Service robots for the disabled must be reliable, safe and easy to use. The right motion system components are essential for these highly specific applications.
Unlike industrial robots for manufacturing, service robots come with their own specification requirements aimed specifically at the end user, and the most discriminating user at that—a human being. That’s why designing and manufacturing service robots takes a particular set of skills and engineering expertise. For example, when Canada-based Kinova Robotics creates designs for this market, the design team brings years of experience in the field. And although they’ve modified the robots over the years, as new products and systems become readily available, they can produce higher quality and more useable products. Using the latest technologies allows the designers to continue to advance offerings to the public.
The company’s Jaco2 Robotic Arm provides a lightweight, quiet and easily controlled device to the service industry. The robotic arm moves around 6° of freedom through the use of six flat motors designed and manufactured by maxon precision motors.
The arm was designed using six joints from a shoulder-type joint through to a functional wrist joint. The robot can manipulate a maximum payload of 1.5 kg at full extension, as well as a 2.5 kg payload at a mid-range extension. Both of these payloads are adequate for the needs of most disabled people in the process of living a normal life. The robotic arm device itself weighs only 5.3 kg, which was an important specification for it to mount to a wheelchair without tipping it over.
Because the first three joints must handle the highest torque for movement of the extended arm as well as for lifting items a user needs, the design team chose to use maxon’s EC 45 flat brushless dc motors. These motors deliver a maximum continuous torque to 134 mNm (19 oz-in.) in a small, compact 70 W package. And since the Jaco2 needed to fit inside the robotic arm itself, there had to be less heat generated through motor operation—a huge benefit of the flat motors. Although the motors can operate at very high speeds, that was not a necessary requirement for the application. For the robotic arm to be manipulated efficiently, the device only needed to move at a speed of 20 cm per second, which translates to about 8 rpm maximum for the actuators’ outputs (about 1100 rpm for the motors).
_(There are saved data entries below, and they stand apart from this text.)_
(* ===== verification/RenderWitnesses.v ===== *)
(** * Concrete instances of the theorems on rendering

    Each lemma applies one theorem to a sample Configuration, with the library
    functions of [TestRender]; the last one runs the whole operator, with its
    own templates, against the in-memory API server of [TestServer]. *)

From Stdlib Require Import Ascii.
From S2P Require Import Prelude GoLib Effects KubeApi ConfigTypes Calls.
From S2P Require Import ConfigurationController NodeController TextTemplate TemplateText.
From S2P Require Import TemplatesRBAC TemplatesDeployments TemplatesDaemonSets TemplatesServices.
From S2P Require Import Render RenderValues TestServer TestRender RenderFacts RenderObjects.
From S2P Require Import NumberFacts CrdFacts Guarantees OperatorFacts.
Local Open Scope string_scope.

(** ** Sample Configurations *)

Definition configOf (s : ConfigurationSpec) : Configuration :=
  mkConfiguration (mkObjectMeta "kubeovn" "kube-system" 1 None [KubeOVNConfigurationFinalizer] [])
    s (mkConfigurationStatus ["10.0.0.1"; "10.0.0.2"] [] "" []).

Definition dualConfig : Configuration := configOf (sampleSpec "dual_stack" "role=master").
Definition unlabelledConfig : Configuration := configOf (sampleSpec "ipv4" "").
Definition idleConfig : Configuration :=
  configOf (sampleSpecOf (sampleNetworking "ipv4") (sampleComponent (Some true))
              (mkPerformanceSpec 0 20 100) "role=master").
Definition nilConfig : Configuration :=
  configOf (sampleSpecOf (sampleNetworking "ipv4") (sampleComponent None)
              (mkPerformanceSpec 360 20 100) "role=master").

(** Every checked template has a text for such a Configuration. *)
Lemma sample_rendered config ipsec b t :
  comp_EnableOVNIPSec (spec_Component (cfg_Spec config)) = Some ipsec ->
  comp_SecureServing (spec_Component (cfg_Spec config)) = Some b ->
  spec_MasterNodesLabel (cfg_Spec config) <> "" ->
  In t checked_templates ->
  exists out, rendered_as config "v1.16.2" "CA" t out.
Proof.
  intros Hip Hss Hl Hin.
  destruct (checked_renders (with_Tag config "v1.16.2") "CA" ipsec b t Hss Hl Hin) as [out Ho].
  exists out. eexists. split; [|exact Ho]. by apply renderValues_eq.
Qed.

Lemma deployment_checked t : In t DeploymentList -> In t checked_templates.
Proof. unfold checked_templates. rewrite !in_app_iff. tauto. Qed.
Lemma daemonset_checked t : In t DaemonsetList -> In t checked_templates.
Proof. unfold checked_templates. rewrite !in_app_iff. tauto. Qed.
Lemma service_checked t : In t ServicesList -> In t checked_templates.
Proof. unfold checked_templates. rewrite !in_app_iff. tauto. Qed.

(** ** The theorems *)

Lemma GenerateObjects_decodes_witness :
  exists texts, length texts = length ServicesList /\
    Render_GenerateObjects ServicesList dualConfig TService "v1.16.2" "CA" =
    Done (decode_all TService texts).
Proof.
  assert (Hin : Forall (fun t => In t checked_templates) ServicesList)
    by (apply List.Forall_forall; exact service_checked).
  assert (Hl : spec_MasterNodesLabel (cfg_Spec dualConfig) <> "") by discriminate.
  destruct (GenerateObjects_decodes ServicesList dualConfig TService TService "v1.16.2" "CA"
    false false eq_refl eq_refl eq_refl Hl Hin) as (texts & Ht & Hg).
  exists texts. split; [symmetry; exact (Forall2_length _ _ _ Ht)|exact Hg].
Defined.

Lemma crds_render_unchanged_witness :
  Render_GenerateObjects Crds.CRDList dualConfig TCustomResourceDefinition "v1.16.2" "CA" =
    Done (decode_all TCustomResourceDefinition Crds.CRDList).
Proof.
  destruct (crds_render_unchanged dualConfig "v1.16.2" "CA" false eq_refl) as (_ & _ & H).
  exact H.
Defined.

Lemma generateMasterNodeAffinity_spec_witness :
  exists text, generateMasterNodeAffinity dualConfig = Ok text.
Proof.
  assert (Hv : "master" <> "") by discriminate.
  destruct (generateMasterNodeAffinity_spec dualConfig "role" "master" eq_refl Hv) as (_ & _ & H).
  eexists. apply H. reflexivity.
Defined.

Lemma empty_label_blocks_deployments_witness :
  exists e, Render_GenerateObjects DeploymentList unlabelledConfig TDeployment "v1.16.2" "CA" =
    Done (Err e).
Proof.
  apply (empty_label_blocks_deployments unlabelledConfig "v1.16.2" "CA" false eq_refl eq_refl).
Defined.

Lemma values_lost_in_templates_witness :
  (exists out before after, rendered_as dualConfig "v1.16.2" "CA" kube_ovn_cni_daemonset out /\
     out = before +:+ "--service-cluster-ip-range=<no value>" +:+ after) /\
  (exists out before after, rendered_as dualConfig "v1.16.2" "CA" ovs_ovn_daemonset out /\
     out = before +:+ tpl "- name: OVN_REMOTE_OPENFLOW_INTERVAL
              value: ^<no value>" +:+ after) /\
  (exists out before after, rendered_as idleConfig "v1.16.2" "CA" kube_ovn_controller_deployment out /\
     out = before +:+ "--gc-interval=<no value>" +:+ after).
Proof.
  assert (Hd : spec_MasterNodesLabel (cfg_Spec dualConfig) <> "") by discriminate.
  assert (Hi : spec_MasterNodesLabel (cfg_Spec idleConfig) <> "") by discriminate.
  split; [|split].
  - assert (Hin : In kube_ovn_cni_daemonset checked_templates)
      by (apply daemonset_checked; right; left; reflexivity).
    destruct (sample_rendered dualConfig false false _ eq_refl eq_refl Hd Hin) as [out Ho].
    destruct (values_lost_in_templates dualConfig "v1.16.2" "CA" out) as (H & _).
    destruct (H eq_refl Ho) as (x & y & Hx). by exists out, x, y.
  - assert (Hin : In ovs_ovn_daemonset checked_templates)
      by (apply daemonset_checked; right; right; left; reflexivity).
    destruct (sample_rendered dualConfig false false _ eq_refl eq_refl Hd Hin) as [out Ho].
    destruct (values_lost_in_templates dualConfig "v1.16.2" "CA" out) as (_ & H & _).
    destruct (H Ho) as (x & y & Hx). by exists out, x, y.
  - assert (Hin : In kube_ovn_controller_deployment checked_templates)
      by (apply deployment_checked; right; left; reflexivity).
    destruct (sample_rendered idleConfig true false _ eq_refl eq_refl Hi Hin) as [out Ho].
    destruct (values_lost_in_templates idleConfig "v1.16.2" "CA" out) as (_ & _ & H).
    destruct (H eq_refl Ho) as (x & y & Hx). by exists out, x, y.
Defined.

Lemma services_dual_stack_witness :
  exists a b c, forall config version caCert out,
    rendered_as config version caCert ovn_nb_service out ->
    out = a +:+ om_Namespace (cfg_meta config) +:+ b +:+ "" +:+ c.
Proof.
  assert (Hin : In (ovn_nb_service, false) dual_stack_services) by (cbn; tauto).
  apply (services_dual_stack ovn_nb_service false Hin).
Defined.

Lemma missing_ipsec_pointer_panics_witness :
  exec_trace server (deleteClusterScopedReference sampleReconciler
    nilConfig) liveCluster = [].
Proof.
  destruct (missing_ipsec_pointer_panics sampleReconciler ServicesList nilConfig TService
    "v1.16.2" "CA" _ _ eq_refl (server_runs _ liveCluster)) as (_ & Ht & _).
  exact Ht.
Defined.

Lemma probe_interval_rendered_witness :
  exists out before after, rendered_as dualConfig "v1.16.2" "CA" ovn_central_deployment out /\
    out = before +:+ tpl "- name: PROBE_INTERVAL
              value: ^180000^
            - name: OVN_NORTHD_PROBE_INTERVAL" +:+ after.
Proof.
  assert (Hl : spec_MasterNodesLabel (cfg_Spec dualConfig) <> "") by discriminate.
  assert (Hin : In ovn_central_deployment checked_templates)
    by (apply deployment_checked; left; reflexivity).
  destruct (sample_rendered dualConfig false false _ eq_refl eq_refl Hl Hin) as [out Ho].
  destruct (probe_interval_rendered dualConfig _ _ out Ho) as (x & text & y & Hx & _ & Ht & _).
  exists out, x, y. split; [exact Ho|]. rewrite Hx, Ht; [reflexivity|]. cbn. lia.
Defined.

Lemma optional_objects_follow_flag_witness :
  rendered_as dualConfig "v1.16.2" "CA" ovn_ic_controller_deployment "".
Proof.
  assert (Hl : spec_MasterNodesLabel (cfg_Spec dualConfig) <> "") by discriminate.
  assert (Hin : In ovn_ic_controller_deployment checked_templates)
    by (apply deployment_checked; right; right; left; reflexivity).
  destruct (sample_rendered dualConfig false false _ eq_refl eq_refl Hl Hin) as [out Ho].
  assert (Hflag : In (ovn_ic_controller_deployment, Some false) (optional_objects dualConfig))
    by (left; reflexivity).
  destruct (optional_objects_follow_flag dualConfig _ _ _ _ out Hflag Ho) as [_ He].
  pose proof (He eq_refl) as Hout. subst out. exact Ho.
Defined.

(** ** The whole operator *)

Definition configured_answer (o : obs callE) : bool :=
  match o with
  | Obs e x =>
      match e in callE X return X -> bool with
      | GetConfiguration _ => fun x =>
          match x with
          | Ok c => match comp_EnableOVNIPSec (spec_Component (cfg_Spec c)) with
                    | Some _ => true | None => false end
          | Err _ => true
          end
      | _ => fun _ => true
      end x
  end.

Lemma configured_answers t :
  forallb configured_answer t = true -> Forall (answers (given ipsec_set)) t.
Proof.
  rewrite forallb_forall, List.Forall_forall. intros H o Hin. specialize (H o Hin).
  destruct o as [X e x]. destruct e; try exact I. intros c ->. cbn in H. unfold ipsec_set.
  by destruct (comp_EnableOVNIPSec _).
Qed.

Definition operator_run : op (Result * option error) :=
  ConfigurationController.Reconcile sampleReconciler objectList sampleKey.

(** A reconcile of the sample Configuration applies 60 objects. *)
Example operator_applies :
  length (List.filter (call_of (@is_ApplyObject _)) (exec_trace server operator_run liveCluster)) = 60.
Proof. vm_compute. reflexivity. Qed.

Lemma operator_never_panics_witness :
  exists res err, (exec server operator_run liveCluster).1 = Done (res, err).
Proof.
  assert (Ha : forallb configured_answer (exec_trace server operator_run liveCluster) = true)
    by (vm_compute; reflexivity).
  apply (operator_never_panics sampleReconciler objectList sampleKey _ _
    (Permutation_refl _) (configured_answers _ Ha) (server_runs operator_run liveCluster)).
Defined.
The second three joints in the Jaco2 arm are also EC 45 flat motors, but are 30 W versions. Again, they were chosen to help keep heat dissipation at a minimum, since the motors were mounted inside the arm itself. Further, the flat motors were necessary because of the compact space allocated to the robot joints. The motor efficiencies were a critical point in selecting the EC series for the application. Plus, according to one member of the engineering team, maxon was open to slight customizations, which allowed the team to fit the motors to the application perfectly. Through the use of slip rings that were designed and manufactured in-house, each axis on the arm has infinite rotational capability.
Gearing for the arm incorporates harmonic drives translating to a 1:136 ratio for the large actuators in joints one and three, a 1:160 ratio for the large actuator in joint two, and 1:110 ratio for the small actuators located in joints four, five and six.
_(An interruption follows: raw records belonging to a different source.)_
(** * mpi4pyd: the buffer-aware communicator and the dummy MPI layer

    A shallow embedding of [mpi4pyd/dummyMPI.py] and
    [mpi4pyd/MPI/_buffer_comm.py].  Python objects that the code mutates in
    place (NumPy arrays) live in an explicit store and are passed around by
    reference; lists and tuples are immutable sequences of values. *)

From Stdlib Require Import ZArith Lia String.
From Stdlib Require HexString.
From stdpp Require Import base option list gmap strings.

Local Open Scope Z_scope.

(** ** Python values and the array store *)

(** Element types of NumPy arrays (only their identity matters). *)
Inductive dtype := Float64 | Int64 | Int32 | Bool8.

Global Instance dtype_eq_dec : EqDecision dtype.
Proof. solve_decision. Defined.

(** A NumPy array: its shape, its element type and its elements in
    row-major (C) order. *)
Record ndarray := NDArray {
  shape : list nat;
  dtype_of : dtype;
  data : list Z
}.

Global Instance ndarray_eq_dec : EqDecision ndarray.
Proof. solve_decision. Defined.

(** [np.product] of a shape. *)
Definition product (s : list nat) : nat := foldr Nat.mul 1%nat s.

(** An array is well formed when it holds exactly [product shape] elements. *)
Definition wf_array (a : ndarray) : Prop := length (data a) = product (shape a).

(** Store locations: the identity of an array object. *)
Abbreviation loc := nat (only parsing).

Inductive seqkind := KList | KTuple.

Global Instance seqkind_eq_dec : EqDecision seqkind.
Proof. solve_decision. Defined.

#[warnings="-register-all"] Inductive pyval :=
  | VNone
  | VInt (z : Z)
  | VStr (s : string)
  | VDtype (d : dtype)
  | VSeq (k : seqkind) (items : list pyval)
  | VArr (l : loc).

(** The store of one process: array objects indexed by location.  A new
    array is allocated at the end. *)
Abbreviation store := (list ndarray) (only parsing).

Definition alloc (h : store) (a : ndarray) : loc * store :=
  (length h, h ++ [a]).

(** A function that passes a state along, applied to the items of a list
    from left to right. *)
Fixpoint thread {A B S : Type} (f : A -> S -> B * S) (xs : list A) (s : S)
  : list B * S :=
  match xs with
  | [] => ([], s)
  | x :: xs' =>
      let '(y, s1) := f x s in
      let '(ys, s2) := thread f xs' s1 in
      (y :: ys, s2)
  end.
The Jaco2 Service Robot uses three EC 32, 15 W motors to operate the finger of the robot. Kinova engineers provided an in-house design for the lead screw mechanisms incorporated inside the fingers. The linear actuators had to be small due to the limited space available. The actuators were designed in-house because the company’s engineering team found that it was less expensive to design the lead screws they needed than to buy them off the shelf from another vendor. Although the flat motors have some minor degree of cogging, that did not affect the accuracy or other operations of the robot that would be critical to the user. Quiet operation of the motors only added to their overall appeal for the application, especially because of the human-robot interaction. The company wanted the device to be as transparent as possible to a user.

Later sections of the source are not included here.